Cleaning DATA/SURROGATES/out/ (using tmpreaper)

So, discovered the other day that one of my yacy was complaining about diskspace being full. I cleaned whatever i could, using the admin panels. But to no avail.

Though, i shortly after discovere ~9GB(!!) of quite old data lingering in DATA/SURROGATES/out/

The files had apparently neither been touched or modiefied in quite some time.

(This might be because of changes in the requesting peers. Or rare/never-returning peers; ‘Leaving behind’ their requested data :question: )
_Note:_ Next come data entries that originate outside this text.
(* ===== verification/Sidecar.v ===== *)
(** * The compose sidecar client

    Models [sidecar/types.rs], [config.rs], [client.rs] (the poll loop with its hold/retry protocol)
    and [overrides.rs] (the description of the in-progress state sent along with a poll).  The HTTP
    exchange is a parameter: the answer to each request, in order. *)

From S2P Require Import Prelude External ExecInfo.

(** [SidecarError]; error strings are replaced by what they are rendered from. *)
Inductive SidecarError : Type :=
| Http
| HoldTimeout (max_retries : Z)
| NotConfigured
| DecodeError (detail : Z)
| SignatureRecoveryFailed
| InvalidTransactionType
| LimitsExceeded (result : TxnExecutionResult)
| ExecutionFailed (error : EvmError)
| TransactionReverted (hash : B256).

Record ExternalTransaction : Type := mkExternal {
  raw : Bytes;
  required : bool;
  instance_id : option string;
}.

Record PollResponse : Type := mkPollResponse {
  hold : bool;
  poll_after_ms : option Z;
  transactions : list ExternalTransaction;
}.

Record SidecarConfig : Type := mkSidecarConfig {
  endpoint : string;
  poll_timeout_ms : Z;
  max_retries : Z;
}.

(** [impl Default for SidecarConfig] and [SidecarConfig::is_enabled] *)
Definition default_sidecar_config : SidecarConfig := mkSidecarConfig "" 200 5.
Definition is_enabled (c : SidecarConfig) : bool := negb (String.eqb (endpoint c) "").

(** The state overrides: what [build_state_overrides] puts into the JSON object of an account.  An
    absent key is [None]; [ov_state] is the key [state] with an empty object. *)
Record AccountOverride : Type := mkOverride {
  ov_balance : option Z;
  ov_nonce : option Z;
  ov_code : option Bytes;
  ov_state : bool;
  ov_state_diff : option (list (Z * Z));
}.

(** A [TransitionAccount] of revm, as observed: whether its status says not modified and destroyed,
    its account info, its new contract code, and its storage slots with original and present value. *)
Record TransitionAccount : Type := mkTransition {
  ta_not_modified : bool;
  ta_was_destroyed : bool;
  ta_info : option AccountInfo;
  ta_new_contract : option Bytes;
  ta_storage : list (Z * (Z * Z));
}.

Record PollRequest : Type := mkPollRequest {
  req_chain_id : Z;
  req_block_number : Z;
  req_flashblock_index : Z;
  req_state_root : B256;
  req_timestamp : Z;
  req_gas_limit : Z;
  req_state_overrides : option (list (Address * AccountOverride));
}.

(** ** Polling *)

Definition U32_MOD : Z := 2 ^ 32.
Definition add32 (a b : Z) : Z := (a + b) mod U32_MOD.

(** The state of the retry loop: the [u32] counter, the number of requests made so far and the
    milliseconds slept. *)
Record PollState : Type := mkPollState { retries : Z; requests : nat; slept_ms : Z }.

Definition poll_body (config : SidecarConfig) (respond : nat -> option PollResponse)
    (s : PollState)
    : ctl PollState (outcome SidecarError (option (list ExternalTransaction)) * PollState) :=
  let s1 := mkPollState (retries s) (S (requests s)) (slept_ms s) in
  match respond (requests s) with
  | None => Stop (Err Http, s1)
  | Some response =>
      if negb (hold response) then Stop (Ok (Some (transactions response)), s1)
      else
        let retries := add32 (retries s) 1 in
        if max_retries config <? retries then
          Stop (Err (HoldTimeout (max_retries config)), s1)
        else
          Next (mkPollState retries (S (requests s))
                  (slept_ms s + unwrap_or (poll_after_ms response) 50))
  end.

(** [SidecarClient::poll_transactions]: the answer, and the state of the loop when it returned
    ([None] only when the fuel, one more than the retries allowed, does not suffice). *)
Definition poll_transactions (config : SidecarConfig) (respond : nat -> option PollResponse)
    : option (outcome SidecarError (option (list ExternalTransaction)) * PollState) :=
  if negb (is_enabled config) then Some (Ok None, mkPollState 0 0 0)
  else while_loop (S (Z.to_nat (max_retries config))) (poll_body config respond)
         (mkPollState 0 0 0).

(** ** State overrides *)

Definition state_diff (a : TransitionAccount) : list (Z * Z) :=
  (fun '(slot, (_, present)) => (slot, present)) <$>
    List.filter (fun '(_, (original, present)) => negb (original =? present)) (ta_storage a).

(** The JSON object of one account, or [None] when the loop skips it. *)
Definition account_override (a : TransitionAccount) : option AccountOverride :=
  let diff := state_diff a in
  let has_account_change :=
    negb (ta_not_modified a) || match ta_new_contract a with Some _ => true | None => false end in
  let has_storage_change := match diff with [] => false | _ => true end in
  if negb has_account_change && negb has_storage_change then None
  else
    let m :=
      if ta_was_destroyed a || match ta_info a with None => true | Some _ => false end then
        mkOverride (Some 0) (Some 0) (Some []) true None
      else
        match ta_info a with
        | Some info =>
            mkOverride (Some (acc_balance info)) (Some (acc_nonce info)) (ta_new_contract a) false
              None
        | None => mkOverride None None None false None
        end in
    Some (if has_storage_change && negb (ov_state m)
          then mkOverride (ov_balance m) (ov_nonce m) (ov_code m) (ov_state m) (Some diff)
          else m).

(** [build_state_overrides]; the argument is the transition state, [None] when the state has none. *)
Definition build_state_overrides (ts : option (list (Address * TransitionAccount)))
    : list (Address * AccountOverride) :=
  match ts with
  | None => []
  | Some l => omap (fun '(addr, a) => pair addr <$> account_override a) l
  end.

(** A sidecar that holds [n] times and then answers with one required transaction. *)
Definition holding_sidecar (n : nat) (k : nat) : option PollResponse :=
  Some (if (k <? n)%nat then mkPollResponse true (Some 20) []
        else mkPollResponse false None [mkExternal [501; 0] true None]).

(** ** Lemmas *)

Section Poll.
Context (config : SidecarConfig) (respond : nat -> option PollResponse).
Context (Hmax : 0 <= max_retries config < U32_MOD - 1).

(** The retry counter counts the requests, and a loop that goes on has retries left. *)
Definition poll_inv (s : PollState) : Prop :=
  retries s = Z.of_nat (requests s) /\ Z.of_nat (requests s) <= max_retries config /\
  forall k, (k < requests s)%nat -> exists r, respond k = Some r /\ hold r = true.

Lemma poll_body_Next s s' :
  poll_inv s -> poll_body config respond s = Next s' ->
  poll_inv s' /\ requests s' = S (requests s).
Proof using Hmax.
  intros (Hr & Hle & Hheld). unfold poll_body, poll_inv.
  destruct (respond (requests s)) as [r|] eqn:E; [|done].
  destruct (hold r) eqn:Hh; simpl; [|done].
  assert (Ha : add32 (retries s) 1 = retries s + 1)
    by (apply Z.mod_small; unfold U32_MOD in *; lia).
  rewrite Ha. destruct (Z.ltb_spec (max_retries config) (retries s + 1)); [done|].
  intros [= <-]. simpl. split_and!; [lia..| |done]. intros k Hk.
  destruct (decide (k = requests s)) as [->|]; [by exists r|]. apply Hheld. lia.
Qed.

(** Every request before the [n]th was answered by a hold. *)
Definition held (n : nat) : Prop :=
  forall k, (k < n)%nat -> exists r, respond k = Some r ∧ hold r = true.

(** Why the loop ended, in terms of its last request. *)
Definition poll_post (p : outcome SidecarError (option (list ExternalTransaction)) * PollState)
    : Prop :=
  let n := requests p.2 in
  Z.of_nat n <= max_retries config + 1 ∧ held (pred n) ∧
  match p.1 with
  | Ok (Some txs) => exists r, respond (pred n) = Some r ∧ hold r = false ∧ transactions r = txs
  | Err Http => respond (pred n) = None
  | Err (HoldTimeout m) => m = max_retries config ∧ Z.of_nat n = max_retries config + 1 ∧ held n
  | _ => False
  end.

Lemma poll_body_Stop s p :
  poll_inv s -> poll_body config respond s = Stop p -> poll_post p.
Proof using Hmax.
  intros (Hr & Hle & Hheld). unfold poll_body, poll_post.
  destruct (respond (requests s)) as [r|] eqn:E.
  2: { intros [= <-]. simpl. split_and!; [lia|done|done]. }
  destruct (hold r) eqn:Hh; simpl.
  2: { intros [= <-]. simpl. split_and!; [lia|done|]. by exists r. }
  assert (Ha : add32 (retries s) 1 = retries s + 1)
    by (apply Z.mod_small; unfold U32_MOD in *; lia).
  rewrite Ha. destruct (Z.ltb_spec (max_retries config) (retries s + 1)); [|done].
  intros [= <-]. simpl. split_and!; [lia|done|done|lia|]. intros k Hk.
  destruct (decide (k = requests s)) as [->|]; [by exists r|]. apply Hheld. lia.
Qed.

Lemma poll_inv_init : poll_inv (mkPollState 0 0 0).
Proof using Hmax. unfold poll_inv. simpl. split_and!; [done|lia|]. intros k. lia. Qed.

Lemma poll_loop_terminates :
  exists r, while_loop (S (Z.to_nat (max_retries config))) (poll_body config respond)
              (mkPollState 0 0 0) = Some r.
Proof using Hmax.
  apply (while_loop_terminates_inv poll_inv
           (fun s => (Z.to_nat (max_retries config) - requests s)%nat)).
  - intros s s' Hi Hn. destruct (poll_body_Next s s' Hi Hn) as [Hi' Heq]. split; [done|].
    destruct Hi as (_ & ? & _), Hi' as (_ & ? & _). rewrite Heq in *. lia.
  - apply poll_inv_init.
  - simpl. lia.
Qed.

Lemma poll_transactions_returns : is_Some (poll_transactions config respond).
Proof using Hmax.
  unfold poll_transactions. destruct (negb (is_enabled config)); [by eexists|].
  destruct poll_loop_terminates as [r ->]. by eexists.
Qed.

Lemma poll_loop_result p :
  while_loop (S (Z.to_nat (max_retries config))) (poll_body config respond) (mkPollState 0 0 0)
    = Some p -> poll_post p.
Proof using Hmax.
  apply (while_loop_invariant poll_inv poll_post (poll_body config respond)).
  - intros s1 s1' Hi Hn. by apply (poll_body_Next s1).
  - intros s1 p' Hi Hn. by apply (poll_body_Stop s1).
  - apply poll_inv_init.
Qed.

End Poll.

Lemma state_diff_spec a slot v :
  (slot, v) ∈ state_diff a <-> exists o, (slot, (o, v)) ∈ ta_storage a /\ o <> v.
Proof.
  unfold state_diff. rewrite list_elem_of_fmap. setoid_rewrite list_elem_of_In.
  setoid_rewrite filter_In. split.
  - intros ([s [o p]] & [= -> ->] & Hin & Hne). exists o. reflect_bools. done.
  - intros (o & Hin & Hne). exists (slot, (o, v)). split_and!; [done|done|].
    by apply negb_true_iff, Z.eqb_neq.
Qed.

(** ** Properties *)

(** C38: polling always returns, after at most [max_retries + 1] requests, and says why: the
    transactions of the first answer that does not hold, an HTTP error of a request, or a hold timeout
    exactly when all [max_retries + 1] answers held.  A disabled client makes no request.  (With
    [max_retries] equal to the largest [u32] the counter would wrap and never exceed it.) *)
Theorem poll_transactions_spec config respond :
  0 <= max_retries config < U32_MOD - 1 ->
  exists res s, poll_transactions config respond = Some (res, s) ∧
    Z.of_nat (requests s) <= max_retries config + 1 ∧ held respond (pred (requests s)) ∧
    match res with
    | Ok None => is_enabled config = false ∧ requests s = O
    | Ok (Some txs) => exists r, respond (pred (requests s)) = Some r ∧ hold r = false ∧
                                 transactions r = txs
    | Err Http => respond (pred (requests s)) = None
    | Err (HoldTimeout m) => m = max_retries config ∧
        Z.of_nat (requests s) = max_retries config + 1 ∧ held respond (requests s)
    | _ => False
    end.
Proof.
  intros Hmax. unfold poll_transactions. destruct (is_enabled config) eqn:Hen; simpl.
  2: { eexists _, _. split; [done|]. simpl. split_and!; [lia| |done..]. intros k Hk. simpl in Hk. lia. }
  destruct (poll_loop_terminates config respond Hmax) as [[res s] Hr].
  exists res, s. split; [done|].
  destruct (poll_loop_result config respond Hmax _ Hr) as (Hle & Hheld & Hres).
  split_and!; [done..|]. by destruct res as [[|]|[]|].
Qed.

Lemma poll_transactions_spec_witness :
  exists res s, poll_transactions (mkSidecarConfig "http://localhost:8082" 200 5) (holding_sidecar 2)
                  = Some (res, s) /\ Z.of_nat (requests s) <= 6 /\ slept_ms s = 40 /\
                res = Ok (Some [mkExternal [501; 0] true None]).
Proof.
  destruct (poll_transactions_spec (mkSidecarConfig "http://localhost:8082" 200 5)
              (holding_sidecar 2)) as (res & s & H & Hle & _ & _).
  - simpl. unfold U32_MOD. lia.
  - exists res, s. vm_compute in H. injection H as <- <-. split_and!; [reflexivity|vm_compute; discriminate|reflexivity..].
Defined.

(** The overrides describe exactly the accounts the transitions change: an account is listed
    when its status says modified, it deploys code, or a slot has a new value; a destroyed or absent
    account is overridden by an empty one with its storage cleared; any other carries its balance,
    nonce, new code, and precisely the slots whose value changed. *)
Theorem build_state_overrides_spec l addr o :
  (addr, o) ∈ build_state_overrides (Some l) <->
  exists a, (addr, a) ∈ l /\
    (ta_not_modified a = false \/ is_Some (ta_new_contract a) \/ state_diff a <> []) /\
    ((ta_was_destroyed a = true \/ ta_info a = None) /\
       o = mkOverride (Some 0) (Some 0) (Some []) true None \/
     exists info, ta_was_destroyed a = false /\ ta_info a = Some info /\
       o = mkOverride (Some (acc_balance info)) (Some (acc_nonce info)) (ta_new_contract a) false
             (match state_diff a with [] => None | d => Some d end)).
Proof.
  unfold build_state_overrides. rewrite list_elem_of_omap. split.
  - intros ([addr' a] & Hin & Ho). exists a.
    destruct (account_override a) as [o'|] eqn:E; simplify_eq/=. split; [done|].
    unfold account_override in E.
    destruct (ta_not_modified a), (ta_new_contract a), (state_diff a), (ta_was_destroyed a),
      (ta_info a); simplify_eq/=; naive_solver.
  - intros (a & Hin & Hch & Ho). exists (addr, a). split; [done|].
    unfold account_override.
    destruct (ta_not_modified a), (ta_new_contract a), (state_diff a), (ta_was_destroyed a),
      (ta_info a); simplify_eq/=; naive_solver.
Qed.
I decided they’re probably lingering files of no use. So I decideded to apply tmpreaper

In case someone might find it useful; The following is a crontab entry i currently use to prevent lingering 'out’s . It deletes them 12 hours after their modified/creation time (mtime), if not accessed (atime) in 12 hours. Checking is being done at reboot, and then subsequently every 15th minute.

(note that user in this case is ‘yacy’. evnt. adjust as needed)

#clean yacy out
@reboot                 tmpreaper 12h /home/yacy/yacy/DATA/SURROGATES/out/ >/dev/null 2>&1
*/15 * * * *            tmpreaper 12h /home/yacy/yacy/DATA/SURROGATES/out/ >/dev/null 2>&1

:exclamation::exclamation:Keep in mind that mtime (-m) argument will likely need to be added if noatime arg have been set on the disk/partition used in /etc/fstab (often set for SSDs etc.) . Since ‘last time file was accessed’ records are then not kept by the filesystem. :exclamation::exclamation:

https://linux.die.net/man/8/tmpreaper_selinux
https://tracker.debian.org/pkg/tmpreaper
https://aur.archlinux.org/packages/tmpreaper/
https://tldp.org/LDP/solrhe/Securing-Optimizing-Linux-RH-Edition-v1.3/chap6sec73.html

I expect there is no problem doing it as such… :question:

AFAIK, the files in

are exports being made explicitly.

1 Like

as far as I remember, in SURROGATES/out/ is only which was put inside SURROGATES/in/ by the user themself. Its moved there as soon files are processed from in.

1 Like

Ah ok :+1: I simply assumed they were .gz’s intended to be sent out to other peers since they, at least the ones i glanced at (there were ALOT of them), were named containing what to me looked quite like peer ‘hashes’ (as seen in the ‘robinson’ network setting etc.)

Sorry - I confused DATA/EXPORT w/ SURROGATES

1 Like

No worries

I assume they were caused by perhaps interrupted xml .gz importing/unpacking of exported index from one of my other machines (or perhaps warc?). Likely from when i began experimenting with yacy in the first place, a rel. short while back :slight_smile: Anywho; There have not been any more ‘left behinds’ so far.

Though, unless it could actually cause a problem :question:, i guess it doesn’t hurt to let the tmpreaper cron be a sort of backup in case of crash or poweroutage in middle of importing something in the future.

And i probably confused index/document hash with being peer hash , in the filenames, now that i’ve become a bit more accustomed observing the yacy log :smiley:*

Skål! and God Jul! :beer: